|
The following
is the abstract of the paper presented at the Loughborough
CAA conference on the 9th July 2002. You can also request
the full paper.
Towards
Robust Computerised Marking of Free-Text Responses.
Tom
Mitchell ( 1), Terry Russell (2),
Peter Broomhead (3), Nicola Aldridge (1)
(1)
Intelligent Assessment Technologies
(2)
Centre for Research in Primary Science and Technology,
University of Liverpool
(3)
Dept of Systems Engineering, Brunel University
Abstract
This paper
describes and exemplifies an application of AutoMark, a software
system developed in pursuit of robust computerised marking
of free-text answers to open-ended questions. AutoMark employs
the techniques of Information Extraction to provide computerised
marking of short free-text responses. The system incorporates
a number of processing modules specifically aimed at providing
robust marking in the face of errors in spelling, typing,
syntax, and semantics. AutoMark looks for specific content
within free-text answers, the content being specified in the
form of a number of mark scheme templates. Each template represents
one form of a valid (or a specifically invalid) answer. Student
answers are first parsed, and then intelligently matched against
each mark scheme template, and a mark for each answer is computed.

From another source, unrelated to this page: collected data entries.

(* ===== verification/Verify.v ===== *)
(** * Check sums

    Models source/common/src/verify_func.c: the three table-driven cyclic
    redundancy checks, over a buffer given as the list of its bytes, and their
    bit-serial definitions. The length is a parameter of the functions, so a
    read behind the buffer is undefined ([None]). *)
From stdpp Require Import base list numbers sets.
From S2P Require Import Prelude.

(** ** The tables *)
Definition gsv_CcittCrcTbl : list Z := [
   0x0000; 0x1021; 0x2042; 0x3063; 0x4084; 0x50a5; 0x60c6; 0x70e7; 0x8108; 0x9129; 0xa14a; 0xb16b;
   0xc18c; 0xd1ad; 0xe1ce; 0xf1ef; 0x1231; 0x0210; 0x3273; 0x2252; 0x52b5; 0x4294; 0x72f7; 0x62d6;
   0x9339; 0x8318; 0xb37b; 0xa35a; 0xd3bd; 0xc39c; 0xf3ff; 0xe3de; 0x2462; 0x3443; 0x0420; 0x1401;
   0x64e6; 0x74c7; 0x44a4; 0x5485; 0xa56a; 0xb54b; 0x8528; 0x9509; 0xe5ee; 0xf5cf; 0xc5ac; 0xd58d;
   0x3653; 0x2672; 0x1611; 0x0630; 0x76d7; 0x66f6; 0x5695; 0x46b4; 0xb75b; 0xa77a; 0x9719; 0x8738;
   0xf7df; 0xe7fe; 0xd79d; 0xc7bc; 0x48c4; 0x58e5; 0x6886; 0x78a7; 0x0840; 0x1861; 0x2802; 0x3823;
   0xc9cc; 0xd9ed; 0xe98e; 0xf9af; 0x8948; 0x9969; 0xa90a; 0xb92b; 0x5af5; 0x4ad4; 0x7ab7; 0x6a96;
   0x1a71; 0x0a50; 0x3a33; 0x2a12; 0xdbfd; 0xcbdc; 0xfbbf; 0xeb9e; 0x9b79; 0x8b58; 0xbb3b; 0xab1a;
   0x6ca6; 0x7c87; 0x4ce4; 0x5cc5; 0x2c22; 0x3c03; 0x0c60; 0x1c41; 0xedae; 0xfd8f; 0xcdec; 0xddcd;
   0xad2a; 0xbd0b; 0x8d68; 0x9d49; 0x7e97; 0x6eb6; 0x5ed5; 0x4ef4; 0x3e13; 0x2e32; 0x1e51; 0x0e70;
   0xff9f; 0xefbe; 0xdfdd; 0xcffc; 0xbf1b; 0xaf3a; 0x9f59; 0x8f78; 0x9188; 0x81a9; 0xb1ca; 0xa1eb;
   0xd10c; 0xc12d; 0xf14e; 0xe16f; 0x1080; 0x00a1; 0x30c2; 0x20e3; 0x5004; 0x4025; 0x7046; 0x6067;
   0x83b9; 0x9398; 0xa3fb; 0xb3da; 0xc33d; 0xd31c; 0xe37f; 0xf35e; 0x02b1; 0x1290; 0x22f3; 0x32d2;
   0x4235; 0x5214; 0x6277; 0x7256; 0xb5ea; 0xa5cb; 0x95a8; 0x8589; 0xf56e; 0xe54f; 0xd52c; 0xc50d;
   0x34e2; 0x24c3; 0x14a0; 0x0481; 0x7466; 0x6447; 0x5424; 0x4405; 0xa7db; 0xb7fa; 0x8799; 0x97b8;
   0xe75f; 0xf77e; 0xc71d; 0xd73c; 0x26d3; 0x36f2; 0x0691; 0x16b0; 0x6657; 0x7676; 0x4615; 0x5634;
   0xd94c; 0xc96d; 0xf90e; 0xe92f; 0x99c8; 0x89e9; 0xb98a; 0xa9ab; 0x5844; 0x4865; 0x7806; 0x6827;
   0x18c0; 0x08e1; 0x3882; 0x28a3; 0xcb7d; 0xdb5c; 0xeb3f; 0xfb1e; 0x8bf9; 0x9bd8; 0xabbb; 0xbb9a;
   0x4a75; 0x5a54; 0x6a37; 0x7a16; 0x0af1; 0x1ad0; 0x2ab3; 0x3a92; 0xfd2e; 0xed0f; 0xdd6c; 0xcd4d;
   0xbdaa; 0xad8b; 0x9de8; 0x8dc9; 0x7c26; 0x6c07; 0x5c64; 0x4c45; 0x3ca2; 0x2c83; 0x1ce0; 0x0cc1;
   0xef1f; 0xff3e; 0xcf5d; 0xdf7c; 0xaf9b; 0xbfba; 0x8fd9; 0x9ff8; 0x6e17; 0x7e36; 0x4e55; 0x5e74;
   0x2e93; 0x3eb2; 0x0ed1; 0x1ef0].
Definition llv_Crc32Table : list Z := [
   0x00000000; 0x77073096; 0xEE0E612C; 0x990951BA; 0x076DC419; 0x706AF48F; 0xE963A535; 0x9E6495A3;
   0x0EDB8832; 0x79DCB8A4; 0xE0D5E91E; 0x97D2D988; 0x09B64C2B; 0x7EB17CBD; 0xE7B82D07; 0x90BF1D91;
   0x1DB71064; 0x6AB020F2; 0xF3B97148; 0x84BE41DE; 0x1ADAD47D; 0x6DDDE4EB; 0xF4D4B551; 0x83D385C7;
   0x136C9856; 0x646BA8C0; 0xFD62F97A; 0x8A65C9EC; 0x14015C4F; 0x63066CD9; 0xFA0F3D63; 0x8D080DF5;
   0x3B6E20C8; 0x4C69105E; 0xD56041E4; 0xA2677172; 0x3C03E4D1; 0x4B04D447; 0xD20D85FD; 0xA50AB56B;
   0x35B5A8FA; 0x42B2986C; 0xDBBBC9D6; 0xACBCF940; 0x32D86CE3; 0x45DF5C75; 0xDCD60DCF; 0xABD13D59;
   0x26D930AC; 0x51DE003A; 0xC8D75180; 0xBFD06116; 0x21B4F4B5; 0x56B3C423; 0xCFBA9599; 0xB8BDA50F;
   0x2802B89E; 0x5F058808; 0xC60CD9B2; 0xB10BE924; 0x2F6F7C87; 0x58684C11; 0xC1611DAB; 0xB6662D3D;
   0x76DC4190; 0x01DB7106; 0x98D220BC; 0xEFD5102A; 0x71B18589; 0x06B6B51F; 0x9FBFE4A5; 0xE8B8D433;
   0x7807C9A2; 0x0F00F934; 0x9609A88E; 0xE10E9818; 0x7F6A0DBB; 0x086D3D2D; 0x91646C97; 0xE6635C01;
   0x6B6B51F4; 0x1C6C6162; 0x856530D8; 0xF262004E; 0x6C0695ED; 0x1B01A57B; 0x8208F4C1; 0xF50FC457;
   0x65B0D9C6; 0x12B7E950; 0x8BBEB8EA; 0xFCB9887C; 0x62DD1DDF; 0x15DA2D49; 0x8CD37CF3; 0xFBD44C65;
   0x4DB26158; 0x3AB551CE; 0xA3BC0074; 0xD4BB30E2; 0x4ADFA541; 0x3DD895D7; 0xA4D1C46D; 0xD3D6F4FB;
   0x4369E96A; 0x346ED9FC; 0xAD678846; 0xDA60B8D0; 0x44042D73; 0x33031DE5; 0xAA0A4C5F; 0xDD0D7CC9;
   0x5005713C; 0x270241AA; 0xBE0B1010; 0xC90C2086; 0x5768B525; 0x206F85B3; 0xB966D409; 0xCE61E49F;
   0x5EDEF90E; 0x29D9C998; 0xB0D09822; 0xC7D7A8B4; 0x59B33D17; 0x2EB40D81; 0xB7BD5C3B; 0xC0BA6CAD;
   0xEDB88320; 0x9ABFB3B6; 0x03B6E20C; 0x74B1D29A; 0xEAD54739; 0x9DD277AF; 0x04DB2615; 0x73DC1683;
   0xE3630B12; 0x94643B84; 0x0D6D6A3E; 0x7A6A5AA8; 0xE40ECF0B; 0x9309FF9D; 0x0A00AE27; 0x7D079EB1;
   0xF00F9344; 0x8708A3D2; 0x1E01F268; 0x6906C2FE; 0xF762575D; 0x806567CB; 0x196C3671; 0x6E6B06E7;
   0xFED41B76; 0x89D32BE0; 0x10DA7A5A; 0x67DD4ACC; 0xF9B9DF6F; 0x8EBEEFF9; 0x17B7BE43; 0x60B08ED5;
   0xD6D6A3E8; 0xA1D1937E; 0x38D8C2C4; 0x4FDFF252; 0xD1BB67F1; 0xA6BC5767; 0x3FB506DD; 0x48B2364B;
   0xD80D2BDA; 0xAF0A1B4C; 0x36034AF6; 0x41047A60; 0xDF60EFC3; 0xA867DF55; 0x316E8EEF; 0x4669BE79;
   0xCB61B38C; 0xBC66831A; 0x256FD2A0; 0x5268E236; 0xCC0C7795; 0xBB0B4703; 0x220216B9; 0x5505262F;
   0xC5BA3BBE; 0xB2BD0B28; 0x2BB45A92; 0x5CB36A04; 0xC2D7FFA7; 0xB5D0CF31; 0x2CD99E8B; 0x5BDEAE1D;
   0x9B64C2B0; 0xEC63F226; 0x756AA39C; 0x026D930A; 0x9C0906A9; 0xEB0E363F; 0x72076785; 0x05005713;
   0x95BF4A82; 0xE2B87A14; 0x7BB12BAE; 0x0CB61B38; 0x92D28E9B; 0xE5D5BE0D; 0x7CDCEFB7; 0x0BDBDF21;
   0x86D3D2D4; 0xF1D4E242; 0x68DDB3F8; 0x1FDA836E; 0x81BE16CD; 0xF6B9265B; 0x6FB077E1; 0x18B74777;
   0x88085AE6; 0xFF0F6A70; 0x66063BCA; 0x11010B5C; 0x8F659EFF; 0xF862AE69; 0x616BFFD3; 0x166CCF45;
   0xA00AE278; 0xD70DD2EE; 0x4E048354; 0x3903B3C2; 0xA7672661; 0xD06016F7; 0x4969474D; 0x3E6E77DB;
   0xAED16A4A; 0xD9D65ADC; 0x40DF0B66; 0x37D83BF0; 0xA9BCAE53; 0xDEBB9EC5; 0x47B2CF7F; 0x30B5FFE9;
   0xBDBDF21C; 0xCABAC28A; 0x53B39330; 0x24B4A3A6; 0xBAD03605; 0xCDD70693; 0x54DE5729; 0x23D967BF;
   0xB3667A2E; 0xC4614AB8; 0x5D681B02; 0x2A6F2B94; 0xB40BBE37; 0xC30C8EA1; 0x5A05DF1B; 0x2D02EF8D].
Definition gcv_CRCHi : list Z := [
   0x00; 0xC1; 0x81; 0x40; 0x01; 0xC0; 0x80; 0x41; 0x01; 0xC0; 0x80; 0x41; 0x00; 0xC1; 0x81; 0x40;
   0x01; 0xC0; 0x80; 0x41; 0x00; 0xC1; 0x81; 0x40; 0x00; 0xC1; 0x81; 0x40; 0x01; 0xC0; 0x80; 0x41;
   0x01; 0xC0; 0x80; 0x41; 0x00; 0xC1; 0x81; 0x40; 0x00; 0xC1; 0x81; 0x40; 0x01; 0xC0; 0x80; 0x41;
   0x00; 0xC1; 0x81; 0x40; 0x01; 0xC0; 0x80; 0x41; 0x01; 0xC0; 0x80; 0x41; 0x00; 0xC1; 0x81; 0x40;
   0x01; 0xC0; 0x80; 0x41; 0x00; 0xC1; 0x81; 0x40; 0x00; 0xC1; 0x81; 0x40; 0x01; 0xC0; 0x80; 0x41;
   0x00; 0xC1; 0x81; 0x40; 0x01; 0xC0; 0x80; 0x41; 0x01; 0xC0; 0x80; 0x41; 0x00; 0xC1; 0x81; 0x40;
   0x00; 0xC1; 0x81; 0x40; 0x01; 0xC0; 0x80; 0x41; 0x01; 0xC0; 0x80; 0x41; 0x00; 0xC1; 0x81; 0x40;
   0x01; 0xC0; 0x80; 0x41; 0x00; 0xC1; 0x81; 0x40; 0x00; 0xC1; 0x81; 0x40; 0x01; 0xC0; 0x80; 0x41;
   0x01; 0xC0; 0x80; 0x41; 0x00; 0xC1; 0x81; 0x40; 0x00; 0xC1; 0x81; 0x40; 0x01; 0xC0; 0x80; 0x41;
   0x00; 0xC1; 0x81; 0x40; 0x01; 0xC0; 0x80; 0x41; 0x01; 0xC0; 0x80; 0x41; 0x00; 0xC1; 0x81; 0x40;
   0x00; 0xC1; 0x81; 0x40; 0x01; 0xC0; 0x80; 0x41; 0x01; 0xC0; 0x80; 0x41; 0x00; 0xC1; 0x81; 0x40;
   0x01; 0xC0; 0x80; 0x41; 0x00; 0xC1; 0x81; 0x40; 0x00; 0xC1; 0x81; 0x40; 0x01; 0xC0; 0x80; 0x41;
   0x00; 0xC1; 0x81; 0x40; 0x01; 0xC0; 0x80; 0x41; 0x01; 0xC0; 0x80; 0x41; 0x00; 0xC1; 0x81; 0x40;
   0x01; 0xC0; 0x80; 0x41; 0x00; 0xC1; 0x81; 0x40; 0x00; 0xC1; 0x81; 0x40; 0x01; 0xC0; 0x80; 0x41;
   0x01; 0xC0; 0x80; 0x41; 0x00; 0xC1; 0x81; 0x40; 0x00; 0xC1; 0x81; 0x40; 0x01; 0xC0; 0x80; 0x41;
   0x00; 0xC1; 0x81; 0x40; 0x01; 0xC0; 0x80; 0x41; 0x01; 0xC0; 0x80; 0x41; 0x00; 0xC1; 0x81; 0x40].
Definition gcv_CRCLo : list Z := [
   0x00; 0xC0; 0xC1; 0x01; 0xC3; 0x03; 0x02; 0xC2; 0xC6; 0x06; 0x07; 0xC7; 0x05; 0xC5; 0xC4; 0x04;
   0xCC; 0x0C; 0x0D; 0xCD; 0x0F; 0xCF; 0xCE; 0x0E; 0x0A; 0xCA; 0xCB; 0x0B; 0xC9; 0x09; 0x08; 0xC8;
   0xD8; 0x18; 0x19; 0xD9; 0x1B; 0xDB; 0xDA; 0x1A; 0x1E; 0xDE; 0xDF; 0x1F; 0xDD; 0x1D; 0x1C; 0xDC;
   0x14; 0xD4; 0xD5; 0x15; 0xD7; 0x17; 0x16; 0xD6; 0xD2; 0x12; 0x13; 0xD3; 0x11; 0xD1; 0xD0; 0x10;
   0xF0; 0x30; 0x31; 0xF1; 0x33; 0xF3; 0xF2; 0x32; 0x36; 0xF6; 0xF7; 0x37; 0xF5; 0x35; 0x34; 0xF4;
   0x3C; 0xFC; 0xFD; 0x3D; 0xFF; 0x3F; 0x3E; 0xFE; 0xFA; 0x3A; 0x3B; 0xFB; 0x39; 0xF9; 0xF8; 0x38;
   0x28; 0xE8; 0xE9; 0x29; 0xEB; 0x2B; 0x2A; 0xEA; 0xEE; 0x2E; 0x2F; 0xEF; 0x2D; 0xED; 0xEC; 0x2C;
   0xE4; 0x24; 0x25; 0xE5; 0x27; 0xE7; 0xE6; 0x26; 0x22; 0xE2; 0xE3; 0x23; 0xE1; 0x21; 0x20; 0xE0;
   0xA0; 0x60; 0x61; 0xA1; 0x63; 0xA3; 0xA2; 0x62; 0x66; 0xA6; 0xA7; 0x67; 0xA5; 0x65; 0x64; 0xA4;
   0x6C; 0xAC; 0xAD; 0x6D; 0xAF; 0x6F; 0x6E; 0xAE; 0xAA; 0x6A; 0x6B; 0xAB; 0x69; 0xA9; 0xA8; 0x68;
   0x78; 0xB8; 0xB9; 0x79; 0xBB; 0x7B; 0x7A; 0xBA; 0xBE; 0x7E; 0x7F; 0xBF; 0x7D; 0xBD; 0xBC; 0x7C;
   0xB4; 0x74; 0x75; 0xB5; 0x77; 0xB7; 0xB6; 0x76; 0x72; 0xB2; 0xB3; 0x73; 0xB1; 0x71; 0x70; 0xB0;
   0x50; 0x90; 0x91; 0x51; 0x93; 0x53; 0x52; 0x92; 0x96; 0x56; 0x57; 0x97; 0x55; 0x95; 0x94; 0x54;
   0x9C; 0x5C; 0x5D; 0x9D; 0x5F; 0x9F; 0x9E; 0x5E; 0x5A; 0x9A; 0x9B; 0x5B; 0x99; 0x59; 0x58; 0x98;
   0x88; 0x48; 0x49; 0x89; 0x4B; 0x8B; 0x8A; 0x4A; 0x4E; 0x8E; 0x8F; 0x4F; 0x8D; 0x4D; 0x4C; 0x8C;
   0x44; 0x84; 0x85; 0x45; 0x87; 0x47; 0x46; 0x86; 0x82; 0x42; 0x43; 0x83; 0x41; 0x81; 0x80; 0x40].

The representation of the templates is such that they can
be robustly mapped to multiple variations in the input text.
The current
paper describes AutoMark for the first time, and presents
the results of a brief quantitative and qualitative study
of the performance of the system in marking a range of free-text
responses in one of the most demanding domains: statutory
national curriculum assessment of science for pupils at age
11. This particular domain has been chosen to help identify
the strengths and weaknesses of the current system in marking
responses where errors in spelling, syntax, and semantics
are at their most frequent. Four items of varying degrees
of open-endedness were selected from the 1999 tests.
These
items are drawn from the real-world of so-called 'high stakes'
testing experienced by cohorts of over half a million pupils
in England each year since 1995 at ages 11 and 14. A quantitative
and qualitative study of the performance of the system is
provided, together with a discussion of the potential for
further development in reducing these errors. The aim of this
exploration is to reveal some of the issues which need to
be addressed if computerised marking is to play any kind of
reliable role in the future development of such test regimes.
Key
words : Computer Assisted Assessment, Free-Text Marking
|